[Items from a data source]
(** * My PDF Converter: the pagination arithmetic of [js/app.js]

    The development embeds the three converters of [js/app.js] that place
    content on PDF pages ([htmlStringToPdf], [convertTxt], [convertImage])
    and the file-type check ([getExtension], [isValidFile]); further on,
    the size on the file card ([formatBytes]), the download name
    ([showDownloadSection]), the choice of the converter ([convertFile])
    and the state of the page under its handlers.

    Numbers.  JavaScript numbers are modelled by exact rationals ([Q]):
    every product, sum and quotient is the mathematical one, so the model
    describes the run of the code up to IEEE-754 rounding.  The two agree
    on what a comparison or [Math.round] gives except at a tie: a height
    that is a whole number of pages to the last bit, a product that is
    half a row to the last bit.  The general statements on what
    [htmlStringToPdf] returns therefore keep the canvas away from such
    ties (see [HtmlStringToPdf.clear_of_page_ends]).  A quotient whose
    divisor is zero is ±Infinity or NaN in JavaScript; but for the NaN
    height of a canvas without rows or columns, the model does not follow
    such a run and reports it as [NonFinite].

    Documents.  A jsPDF document is modelled by the sequence of calls the
    code makes on it ([AddPage], [AddImage], [Text]); [pages_of] gives the
    pages such a sequence produces, starting from the single page that
    [new jsPDF] creates. *)

From Stdlib Require Import ZArith QArith Qround Lqa Lia.
From Stdlib Require Import String Ascii Bool List Sorted.
From Stdlib Require Import DecimalString.
Import ListNotations.

Local Open Scope Q_scope.

(* ================================================================== *)
(** ** JavaScript numbers and completions                              *)
(* ================================================================== *)

(** [Math.round(x)]: the integer nearest to [x], halves going up. *)
Definition Math_round (x : Q) : Z := Qfloor (x + (1#2)).

(** [Math.min(x, y)]. *)
Definition Math_min (x y : Q) : Q := if Qlt_le_dec y x then y else x.

(** [Math.min(x, y, z)]. *)
Definition Math_min3 (x y z : Q) : Q := Math_min (Math_min x y) z.

(** An unsigned pixel count ([canvas.width], [img.naturalWidth]) as a number. *)
Definition of_uint (n : N) : Q := inject_Z (Z.of_N n).

(** How a call ends. [Throw] carries the message of the [Error]; [NonFinite]
    marks a run that leaves the rational model (a division by zero, a
    canvas given a negative number of rows); [OutOfFuel] marks a loop that
    was still running when the fuel of the model ran out. *)
Inductive completion (A : Type) : Type :=
| Normal (a : A)
| Throw (msg : string)
| NonFinite
| OutOfFuel.

Arguments Normal {A} a.
Arguments Throw {A} msg.
Arguments NonFinite {A}.
Arguments OutOfFuel {A}.
(** * Gogol: the search front end and the indexing / query core

    The development has two parts.

    - [Frontend] embeds the Angular client: the interfaces and the
      [SearchService] class of [services/search.ts], and the [App] component
      of [app.ts]. Signals are fields of a state record, [subscribe] is an
      effect recorded next to the new state, and the two callbacks of each
      subscription are separate transitions.
    - [Core] is the indexing and query engine behind the API that the client
      calls. It is embedded from its written specification, and every
      definition there says which sentence it follows. *)

From Stdlib Require Import List Bool Arith ZArith NArith Lia.
From Stdlib Require Import Strings.String Strings.Ascii.
From Stdlib Require Import Numbers.DecimalString Numbers.DecimalPos Numbers.DecimalZ.
From Stdlib Require Import Floats.PrimFloat Floats.SpecFloat Floats.FloatOps.
From Stdlib Require Import Reals Lra Sorting.Sorted Sorting.Permutation.
Import ListNotations.

Set Implicit Arguments.
Set Warnings "-register-all".

(* ================================================================== *)
(** * JavaScript strings *)
(* ================================================================== *)

Module JS.

(** A JavaScript string is a sequence of UTF-16 code units. *)
Definition jsstring := list N.

Definition jsstring_eqb (a b : jsstring) : bool :=
  if list_eq_dec N.eq_dec a b then true else false.

(** Literals are written as UTF-8 text and decoded to code units. Only the
    one-, two- and three-byte forms occur (the Basic Multilingual Plane). *)
Fixpoint utf8_decode (fuel : nat) (bs : list N) : jsstring :=
  match fuel with
  | O => []
  | S fuel' =>
    match bs with
    | [] => []
    | b0 :: rest =>
      if (b0 <? 128)%N then b0 :: utf8_decode fuel' rest
      else if (b0 <? 224)%N then
        match rest with
        | b1 :: rest' =>
            ((b0 mod 32) * 64 + b1 mod 64)%N :: utf8_decode fuel' rest'
        | [] => [b0]
        end
      else
        match rest with
        | b1 :: b2 :: rest' =>
            ((b0 mod 16) * 4096 + (b1 mod 64) * 64 + b2 mod 64)%N
              :: utf8_decode fuel' rest'
        | _ => b0 :: rest
        end
    end
  end.

Definition js (s : string) : jsstring :=
  let bs := map N_of_ascii (list_ascii_of_string s) in
  utf8_decode (List.length bs) bs.

(** ECMAScript [WhiteSpace] and [LineTerminator] code points, the ones
    [String.prototype.trim] strips. *)
Definition is_white_space (c : N) : bool :=
  ((9 <=? c) && (c <=? 13) || (c =? 32) || (c =? 160) || (c =? 5760)
   || (8192 <=? c) && (c <=? 8202) || (c =? 8232) || (c =? 8233)
   || (c =? 8239) || (c =? 8287) || (c =? 12288) || (c =? 65279))%N.

Fixpoint trim_start (s : jsstring) : jsstring :=
  match s with
  | [] => []
  | c :: s' => if is_white_space c then trim_start s' else s
  end.

Definition trim_end (s : jsstring) : jsstring :=
  rev (trim_start (rev s)).

(** [String.prototype.trim] *)
Definition trim (s : jsstring) : jsstring := trim_end (trim_start s).

(** [!s] for a string [s]: only the empty string is falsy. *)
Definition falsy (s : jsstring) : bool :=
  match s with [] => true | _ => false end.

(** [Number.MAX_SAFE_INTEGER], [2 ^ 53 - 1], and [Number.isSafeInteger]:
    the integers that a binary64 number holds exactly, one by one. *)
Definition MAX_SAFE_INTEGER : Z := 9007199254740991.

Definition is_safe_integer (n : Z) : Prop :=
  (- MAX_SAFE_INTEGER <= n <= MAX_SAFE_INTEGER)%Z.

(** The decimal numeral of an integer, with a leading minus sign when it is
    negative. On a safe integer this is what [Number.prototype.toString]
    yields. It is not beyond: there a number prints the shortest digits
    that read back as it, filled up with zeros, and an exponent from
    [10 ^ 21] on; nor does a fractional number or [NaN] have a numeral
    here. What is stated of a number's [toString] is therefore stated of
    safe integers. [toFixed] uses the numeral for the exact digits of an
    integer of any size. *)
Definition Z_toString (n : Z) : jsstring :=
  js (NilZero.string_of_int (Z.to_int n)).

(** The inverse reading of a decimal numeral made of ASCII code units. *)
Definition ascii_string_of (s : jsstring) : string :=
  string_of_list_ascii (map ascii_of_N s).

Definition parse_decimal (s : jsstring) : option Z :=
  option_map Z.of_int (NilZero.int_of_string (ascii_string_of s)).

(** [Number.prototype.toFixed(1)]. A finite binary64 value other than zero
    is [m * 2 ^ e], negated when the sign is set. [tenths m e] is the
    integer [n] for which [n / 10] is nearest to it, the larger one of two
    equally near; [whole_part m e] is its integral part. *)
Definition tenths (m : positive) (e : Z) : Z :=
  if (0 <=? e)%Z then 10 * Z.pos m * 2 ^ e
  else (20 * Z.pos m + 2 ^ (- e)) / 2 ^ (1 - e).

Definition whole_part (m : positive) (e : Z) : Z :=
  if (0 <=? e)%Z then Z.pos m * 2 ^ e else Z.pos m / 2 ^ (- e).

(** The digits are those of [n] with a point before the last one, after a
    minus sign for a negative value; a value that is not finite is written
    by name. From [10 ^ 21] on [toFixed] falls back on [toString] and its
    shortest round-trip numeral, which is not modelled: [None]. *)
Definition toFixed1 (x : float) : option jsstring :=
  match Prim2SF x with
  | S754_nan => Some (js "NaN")
  | S754_infinity s => Some (if s then js "-Infinity" else js "Infinity")
  | S754_zero _ => Some (js "0.0")
  | S754_finite s m e =>
      if (10 ^ 21 <=? whole_part m e)%Z then None
      else
        let n := tenths m e in
        Some ((if s then js "-" else [])
                ++ Z_toString (n / 10) ++ js "." ++ Z_toString (n mod 10))
  end.

(** Text whose characters all lie in the ASCII range. *)
Definition ascii_only (s : string) : Prop :=
  Forall (fun c => (N_of_ascii c < 128)%N) (list_ascii_of_string s).

End JS.

(* ================================================================== *)
(** * The Angular client *)
(* ================================================================== *)

Module Frontend.
Import JS.

Local Open Scope string_scope.

(** TypeScript [number]: an IEEE 754 binary64 value. *)
Definition number := float.

(** The member types that occur in the interface declarations. *)
Inductive ts_type : Type :=
| TNumber
| TString
| TBoolean
| TArray (elem : ts_type)
| TInterface (members : list (string * ts_type)).

Definition ts_interface := list (string * ts_type).

Definition member_names (i : ts_interface) : list string := map fst i.

Fixpoint member_type (name : string) (i : ts_interface) : option ts_type :=
  match i with
  | [] => None
  | (n, t) :: rest => if String.eqb n name then Some t else member_type name rest
  end.

(** Two member lists name the same set of fields, none of them twice. *)
Definition has_name (l : list string) (n : string) : bool :=
  existsb (String.eqb n) l.

Fixpoint distinct_names (l : list string) : bool :=
  match l with
  | [] => true
  | n :: rest => negb (has_name rest n) && distinct_names rest
  end.

Definition same_fields (a b : list string) : bool :=
  distinct_names a && distinct_names b
  && forallb (has_name b) a && forallb (has_name a) b.

(** ** services/search.ts *)
Module Search.

(** [export interface SearchResult] *)
Definition SearchResult_decl : ts_interface :=
  [ ("doc_id", TNumber); ("title", TString); ("url", TString);
    ("score", TNumber) ].

Record SearchResult : Type := {
  doc_id : number;
  title : jsstring;
  url : jsstring;
  score : number
}.

(** [export interface SearchResponse] *)
Definition SearchResponse_decl : ts_interface :=
  [ ("query", TString); ("processed_terms", TArray TString);
    ("total_results", TNumber);
    ("results", TArray (TInterface SearchResult_decl)) ].

Record SearchResponse : Type := {
  query : jsstring;
  processed_terms : list jsstring;
  total_results : number;
  results : list SearchResult
}.

(** [export interface HealthResponse] *)
Definition HealthResponse_decl : ts_interface :=
  [ ("status", TString); ("message", TString); ("index_ready", TBoolean) ].

Record HealthResponse : Type := {
  status : jsstring;
  message : jsstring;
  index_ready : bool
}.

(** [export interface IndexStats] *)
Definition IndexStats_decl : ts_interface :=
  [ ("total_documents", TNumber); ("total_terms", TNumber);
    ("total_postings", TNumber); ("db_path", TString);
    ("db_size_mb", TNumber) ].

Aim of the task » Repeat, exactly as they stand above, the lines from the line with "(** The digits" to the line with "(** * The Angular client *)", both lines included.

Problem solution »
(** The digits are those of [n] with a point before the last one, after a
    minus sign for a negative value; a value that is not finite is written
    by name. From [10 ^ 21] on [toFixed] falls back on [toString] and its
    shortest round-trip numeral, which is not modelled: [None]. *)
Definition toFixed1 (x : float) : option jsstring :=
  match Prim2SF x with
  | S754_nan => Some (js "NaN")
  | S754_infinity s => Some (if s then js "-Infinity" else js "Infinity")
  | S754_zero _ => Some (js "0.0")
  | S754_finite s m e =>
      if (10 ^ 21 <=? whole_part m e)%Z then None
      else
        let n := tenths m e in
        Some ((if s then js "-" else [])
                ++ Z_toString (n / 10) ++ js "." ++ Z_toString (n mod 10))
  end.

(** Text whose characters all lie in the ASCII range. *)
Definition ascii_only (s : string) : Prop :=
  Forall (fun c => (N_of_ascii c < 128)%N) (list_ascii_of_string s).

End JS.

(* ================================================================== *)
(** * The Angular client *)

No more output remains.